====== Material provided ======

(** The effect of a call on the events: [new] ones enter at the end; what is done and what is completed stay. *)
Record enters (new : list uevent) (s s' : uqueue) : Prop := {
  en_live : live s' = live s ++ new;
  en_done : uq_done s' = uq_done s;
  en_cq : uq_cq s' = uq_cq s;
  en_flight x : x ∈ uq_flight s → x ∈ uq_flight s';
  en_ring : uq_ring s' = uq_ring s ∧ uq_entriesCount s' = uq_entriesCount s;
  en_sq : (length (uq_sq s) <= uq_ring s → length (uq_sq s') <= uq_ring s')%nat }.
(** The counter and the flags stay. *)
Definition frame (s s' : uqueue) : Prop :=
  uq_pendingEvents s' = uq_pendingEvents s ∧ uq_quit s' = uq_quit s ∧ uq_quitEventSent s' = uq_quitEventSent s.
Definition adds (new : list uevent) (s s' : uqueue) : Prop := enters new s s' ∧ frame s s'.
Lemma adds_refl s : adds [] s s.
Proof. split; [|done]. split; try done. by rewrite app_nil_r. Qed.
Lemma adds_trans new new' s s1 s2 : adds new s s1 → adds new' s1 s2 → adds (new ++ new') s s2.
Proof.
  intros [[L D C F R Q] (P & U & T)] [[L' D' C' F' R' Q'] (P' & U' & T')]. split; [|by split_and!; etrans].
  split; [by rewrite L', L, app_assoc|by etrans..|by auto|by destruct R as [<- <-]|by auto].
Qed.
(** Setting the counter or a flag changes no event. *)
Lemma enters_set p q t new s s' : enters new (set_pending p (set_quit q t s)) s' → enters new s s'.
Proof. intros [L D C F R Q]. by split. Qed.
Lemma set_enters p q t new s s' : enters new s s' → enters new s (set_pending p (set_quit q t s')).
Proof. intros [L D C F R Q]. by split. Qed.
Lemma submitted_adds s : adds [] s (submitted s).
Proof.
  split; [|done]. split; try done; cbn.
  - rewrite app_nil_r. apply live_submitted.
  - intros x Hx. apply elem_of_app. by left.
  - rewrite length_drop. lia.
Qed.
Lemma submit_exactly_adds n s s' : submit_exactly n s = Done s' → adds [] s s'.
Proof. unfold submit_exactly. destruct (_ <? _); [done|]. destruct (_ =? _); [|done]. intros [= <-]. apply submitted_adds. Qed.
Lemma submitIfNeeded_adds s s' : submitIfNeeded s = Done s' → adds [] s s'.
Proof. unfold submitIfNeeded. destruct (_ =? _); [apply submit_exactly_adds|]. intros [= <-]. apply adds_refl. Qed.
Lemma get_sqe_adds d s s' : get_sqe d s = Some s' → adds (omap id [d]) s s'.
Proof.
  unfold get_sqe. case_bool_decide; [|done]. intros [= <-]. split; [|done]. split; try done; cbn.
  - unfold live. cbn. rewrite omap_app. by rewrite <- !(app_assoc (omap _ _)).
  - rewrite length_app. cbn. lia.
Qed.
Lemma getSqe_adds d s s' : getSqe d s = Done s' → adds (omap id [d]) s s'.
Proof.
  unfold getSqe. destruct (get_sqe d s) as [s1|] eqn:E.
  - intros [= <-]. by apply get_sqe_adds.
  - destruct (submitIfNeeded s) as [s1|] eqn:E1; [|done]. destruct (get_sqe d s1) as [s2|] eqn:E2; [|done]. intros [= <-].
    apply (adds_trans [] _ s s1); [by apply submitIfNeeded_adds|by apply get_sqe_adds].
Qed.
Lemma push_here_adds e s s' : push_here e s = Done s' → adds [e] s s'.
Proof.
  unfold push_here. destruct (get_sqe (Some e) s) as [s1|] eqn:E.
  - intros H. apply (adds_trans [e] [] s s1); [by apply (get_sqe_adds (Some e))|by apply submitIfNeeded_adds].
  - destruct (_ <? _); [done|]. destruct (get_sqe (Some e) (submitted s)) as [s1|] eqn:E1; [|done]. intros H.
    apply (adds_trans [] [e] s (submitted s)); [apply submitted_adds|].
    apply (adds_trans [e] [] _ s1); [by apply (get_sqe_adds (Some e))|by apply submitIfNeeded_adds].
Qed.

======
====== Material provided ======

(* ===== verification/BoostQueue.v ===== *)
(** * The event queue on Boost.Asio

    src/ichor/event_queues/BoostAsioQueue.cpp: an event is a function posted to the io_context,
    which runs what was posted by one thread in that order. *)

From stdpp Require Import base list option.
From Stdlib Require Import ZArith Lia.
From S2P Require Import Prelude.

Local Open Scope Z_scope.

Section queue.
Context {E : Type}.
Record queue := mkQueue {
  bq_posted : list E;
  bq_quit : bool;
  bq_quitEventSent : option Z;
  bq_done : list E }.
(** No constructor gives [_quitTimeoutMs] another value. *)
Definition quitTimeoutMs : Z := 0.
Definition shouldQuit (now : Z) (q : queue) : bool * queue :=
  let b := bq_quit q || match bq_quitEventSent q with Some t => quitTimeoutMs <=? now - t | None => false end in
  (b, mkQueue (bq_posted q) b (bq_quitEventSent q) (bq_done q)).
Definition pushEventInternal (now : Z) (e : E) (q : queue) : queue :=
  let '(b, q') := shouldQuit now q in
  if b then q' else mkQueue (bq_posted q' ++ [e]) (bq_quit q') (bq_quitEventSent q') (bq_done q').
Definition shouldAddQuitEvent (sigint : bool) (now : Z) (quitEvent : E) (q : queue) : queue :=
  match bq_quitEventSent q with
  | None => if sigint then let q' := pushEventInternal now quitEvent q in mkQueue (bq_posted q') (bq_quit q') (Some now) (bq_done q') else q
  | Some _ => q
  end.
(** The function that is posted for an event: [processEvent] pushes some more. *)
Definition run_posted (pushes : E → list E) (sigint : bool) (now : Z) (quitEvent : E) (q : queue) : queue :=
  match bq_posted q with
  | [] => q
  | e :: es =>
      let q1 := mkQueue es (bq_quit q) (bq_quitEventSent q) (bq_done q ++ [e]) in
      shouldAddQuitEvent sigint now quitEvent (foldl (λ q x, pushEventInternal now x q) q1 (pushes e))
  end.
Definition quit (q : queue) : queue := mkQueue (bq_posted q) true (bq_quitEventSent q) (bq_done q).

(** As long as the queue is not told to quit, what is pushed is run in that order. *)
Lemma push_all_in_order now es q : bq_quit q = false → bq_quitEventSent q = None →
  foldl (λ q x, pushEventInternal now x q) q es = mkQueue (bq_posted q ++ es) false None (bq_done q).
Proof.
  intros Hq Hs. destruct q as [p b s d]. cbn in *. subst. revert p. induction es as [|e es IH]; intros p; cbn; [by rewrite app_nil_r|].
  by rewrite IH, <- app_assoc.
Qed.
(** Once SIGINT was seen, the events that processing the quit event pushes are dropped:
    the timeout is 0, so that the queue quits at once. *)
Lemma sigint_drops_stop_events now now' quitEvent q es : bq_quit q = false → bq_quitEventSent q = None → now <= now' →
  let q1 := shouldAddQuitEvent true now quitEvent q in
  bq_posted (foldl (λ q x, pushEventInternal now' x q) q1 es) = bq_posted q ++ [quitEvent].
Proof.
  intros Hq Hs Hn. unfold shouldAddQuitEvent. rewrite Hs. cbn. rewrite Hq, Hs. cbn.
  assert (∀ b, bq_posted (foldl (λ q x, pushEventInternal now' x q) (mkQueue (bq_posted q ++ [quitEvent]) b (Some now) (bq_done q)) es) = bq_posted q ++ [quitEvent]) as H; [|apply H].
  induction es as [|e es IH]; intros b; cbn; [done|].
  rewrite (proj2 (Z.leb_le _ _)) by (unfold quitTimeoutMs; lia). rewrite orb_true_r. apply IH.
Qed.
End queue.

======

_Try it:_
Copy the lines of the data above exactly as written, beginning with the line containing "Lemma submitted_adds s" and ending with the line containing "Proof. unfold submitIfNeeded.", and leave out all other lines.

_Task response:_
Lemma submitted_adds s : adds [] s (submitted s).
Proof.
  split; [|done]. split; try done; cbn.
  - rewrite app_nil_r. apply live_submitted.
  - intros x Hx. apply elem_of_app. by left.
  - rewrite length_drop. lia.
Qed.
Lemma submit_exactly_adds n s s' : submit_exactly n s = Done s' → adds [] s s'.
Proof. unfold submit_exactly. destruct (_ <? _); [done|]. destruct (_ =? _); [|done]. intros [= <-]. apply submitted_adds. Qed.
Lemma submitIfNeeded_adds s s' : submitIfNeeded s = Done s' → adds [] s s'.
Proof. unfold submitIfNeeded. destruct (_ =? _); [apply submit_exactly_adds|]. intros [= <-]. apply adds_refl. Qed.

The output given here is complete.